Re: gcc compile-time performance
- From: dewar at gnat dot com (Robert Dewar)
- To: dewar at gnat dot com, jss at ast dot cam dot ac dot uk, mark at codesourcery dot com
- Cc: gcc at gcc dot gnu dot org
- Date: Sat, 18 May 2002 15:59:40 -0400 (EDT)
- Subject: Re: gcc compile-time performance
<<This is a common misconception. The problem is that sometimes (often)
the headers are the *vast* majority of the code in a single translation
unit. (Often, more than 95%). In order to be conformant, you must
not only lex and parse all of that code -- you must perform significant
Well of course that's true. It's true in Ada too. The point is that in
a modern compiler to my way of thinking, front end processing should be
extremely fast, and most of the time should be spent in the back end.

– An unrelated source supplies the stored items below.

Lemma expand_like shape indices :
  Forall (fun d => 0 <= d) shape -> Forall index_wf indices ->
  let numpy := indices' ← spelled (length shape) indices; items (existsb is_array indices) indices' shape in
  match expand shape indices with
  | Ok es => exists its left, numpy = Some (its, left) /\ Forall2 entered its es
  | Err e => e = BadSelection /\ (Forall (fun d => d < two63) shape -> numpy = None)
  | Panic => True
  end.
Proof.
  intros Hs Hwf. cbv zeta. unfold expand, spelled. fold (ellipses indices) (taken indices).
  pose proof (scan_like indices {| consuming := 0; has_ellipsis := false; has_array := false |}) as Hscan.
  destruct (scan indices _) as [st|e|]; cbn [mbind result_bind]; [|destruct Hscan as [-> Hn]; split; [done|]|done].
  2: { destruct (_ <? _)%nat; [done|]. cbn in Hn. destruct (ellipses indices) as [|[]]; lia || done. }
  cbn [consuming has_ellipsis has_array orb Nat.add] in Hscan. destruct Hscan as (Hn & -> & -> & ->).
  destruct (Nat.ltb_spec (length shape) (taken indices)) as [|Hle]; [done|].
  set (implied := (length shape - taken indices)%nat). set (arrays := existsb is_array indices).
  pose proof (entries_like shape implied arrays indices 0 Hs Hwf (fun H => H)) as He. rewrite drop_0 in He.
  destruct (ellipses indices) as [|[|n]] eqn:Hel; [| |lia].
  - assert (indices ≫= (fun i => if is_ellipsis i then replicate implied Index.full else [i]) = indices) as Hsame.
    { clearbody implied. clear -Hel. induction indices as [|i indices IH]; [done|]. rewrite ellipses_cons in Hel. rewrite bind_cons, IH by lia. by destruct i. }
    rewrite Hsame in He. cbn [Nat.ltb Nat.leb]. cbn [mbind option_bind]. rewrite items_app.
    destruct (expand_entries _ _ _ _ _) as [[es axis]|e|]; cbn [mbind result_bind]; [|destruct He as [-> He]; split; [done|intros Hb; by rewrite He]|done].
    destruct He as (its & -> & Hf). cbn [mbind option_bind].
    destruct (whole_axes shape axis implied) as [es'|e|] eqn:Hw; cbn [mbind result_bind]; [| |done].
    + destruct (whole_items arrays _ _ _ _ Hs Hw) as (its' & -> & Hf'). eexists _, _. split; [done|by apply Forall2_app].
    + by apply whole_axes_no_err in Hw.
  - cbn [Nat.ltb Nat.leb mbind option_bind].
    destruct (expand_entries _ _ _ _ _) as [[es axis]|e|]; cbn [mbind result_bind]; [|destruct He as [-> He]; split; [done|intros Hb; by rewrite He]|done].
    destruct He as (its & -> & Hf). by eexists _, _.
Qed.

(** ** What [resolve] makes of them *)

Lemma resolve_inv shape indices :
  match resolve shape indices with
  | Ok r => exists es, expand shape indices = Ok es /\ flags r = axis_entries es /\
      if has_group (axis_entries es)
      then exists g, advanced r = Some g /\ broadcast_len (fancy_lens (axis_entries es)) = Ok (group_len g) /\
        adjacent g = consecutive (c_positions (collect es 0 0)) /\
        out_shape r = (if adjacent g then [] else [group_len g]) ++ entries_shape (Some g) (head (c_positions (collect es 0 0))) 0 es
      else advanced r = None /\ out_shape r = entries_shape None (head (c_positions (collect es 0 0))) 0 es
  | Err e => expand shape indices = Err e \/
      exists es, expand shape indices = Ok es /\ broadcast_len (fancy_lens (axis_entries es)) = Err e
  | Panic => True
  end.
Proof.
  unfold resolve. destruct (expand shape indices) as [es|e|]; cbn [mbind result_bind]; [|by left|done].
  destruct (collect_spec es 0 0) as (Hax & Hgr & Hle). case_bool_decide as Hnil.
  - rewrite Hgr, true_axes_nil in Hnil. cbn [mbind result_bind]. exists es. split; [done|]. rewrite Hnil.
    split; [|done]. unfold flags, in_group. cbn. rewrite Hax. by apply flags_none.
  - rewrite Hle. destruct (broadcast_len _) as [len|e|] eqn:Hl; cbn [mbind result_bind]; [|right; by exists es|done].
    exists es. split; [done|]. split; [unfold flags, in_group; cbn; rewrite Hax, Hgr; apply in_group_flags|].
    destruct (has_group (axis_entries es)) eqn:Hg; [|rewrite Hgr, true_axes_nil in Hnil; congruence]. by eexists.
Qed.

Section Entered.
Implicit Types (its : list Item) (es : list Entry).

Lemma entered_groups its es : Forall2 entered its es -> existsb is_group its = has_group (axis_entries es).
Proof. induction 1 as [|it e its es He _ IH]; [done|]. by destruct He; cbn; rewrite ?IH. Qed.

Lemma broadcast_from_like acc lens :
  broadcast_from acc lens =
  match filter (fun n => n <> 1) (if decide (acc = 1) then lens else acc :: lens) with
  | [] => Ok 1
  | n :: ns => if decide (Forall (fun m => m = n) ns) then Ok n else Err BadSelection
  end.
Proof.
  revert acc. induction lens as [|n lens IH]; intros acc; cbn [broadcast_from].
  - destruct (decide (acc = 1)) as [->|Ha]; [done|]. rewrite filter_cons, decide_True by done. cbn [filter list_filter].
    by rewrite decide_True by constructor.
  - destruct (Z.eqb_spec n 1) as [->|Hn].
    { rewrite IH. destruct (decide (acc = 1)); rewrite !filter_cons; repeat (rewrite (decide_True (P := _ <> _)) by done || rewrite (decide_False (P := _ <> _)) by tauto); done. }
    destruct (Z.eqb_spec acc 1) as [->|Ha]; cbn [negb andb].
    { rewrite IH, decide_False by done. by rewrite decide_True by done. }
    rewrite decide_False by done. rewrite !filter_cons, !(decide_True (P := _ <> _)) by done.
    destruct (Z.eqb_spec acc n) as [->|Hne]; cbn [negb].
    + rewrite IH, decide_False by done. rewrite filter_cons, decide_True by done.
      destruct (decide (Forall (fun m => m = n) (filter _ lens))) as [Hf|Hf].
      * by rewrite decide_True by by constructor.
      * rewrite decide_False; [done|]. by intros [_ ?]%Forall_cons.
    + rewrite decide_False; [done|]. intros [? _]%Forall_cons. by subst.
Qed.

Certainly in the case of GNAT at -O2, the majority of time is spent in
the back end for almost all programs. Precompiled headers (in Ada
precompiling specs) will typically only be able to help the front end
time. Furthermore, the ratio between disk speeds and processors increases,
so as time goes on the expense of writing and reading these precompiled
headers becomes high. On a modern gigahertz super scalar machine you
can execute an awful lot of instructions in the time it takes to read in
a moderate sized file.
The following figures are from Ada, I don't know how C++ compares but I
would be surprised if it is that much different. Atree.ads/adb is about
300K of source code, corresponding to about 8000 lines of Ada with comments
(perhaps half that without comments). The tree file (which is what would
correspond to a precompiled header -- it contains a full symbol table and
fully decorated semantic tree) is about 5 megabytes.
In the time it takes to read 5 megs of data, you can execute perhaps
1 billion instructions. That's quite a lot for 4000 source lines.
I don't know what the comparison of C++ and Ada is in this regard. Certainly
the tree file from Ada is nowhere near as compressed as it could be (it has
some moderate ad hoc compression, but if I zip it, the size comes down to
about 2 megs.
Perhaps this summer I will write a C++ equivalent of my fast Ada parser (that's
the one written in aggressive x86 assembler, not the one used in GNAT that
runs something like 100,000,000 lpm on a modern machine) and see how the two
languages compare just for lexical analysis and parsing. The semantic analysis
of course is far harder to analyze, but it still seems uncomfortable for it
to be taking a long time compared to optimized code generation.
I do agree that if you don't have a really fast front end, then precompiled
headers can be a big win, I am just not convinced that it is necessarily
a win for a front end written for maximum speed.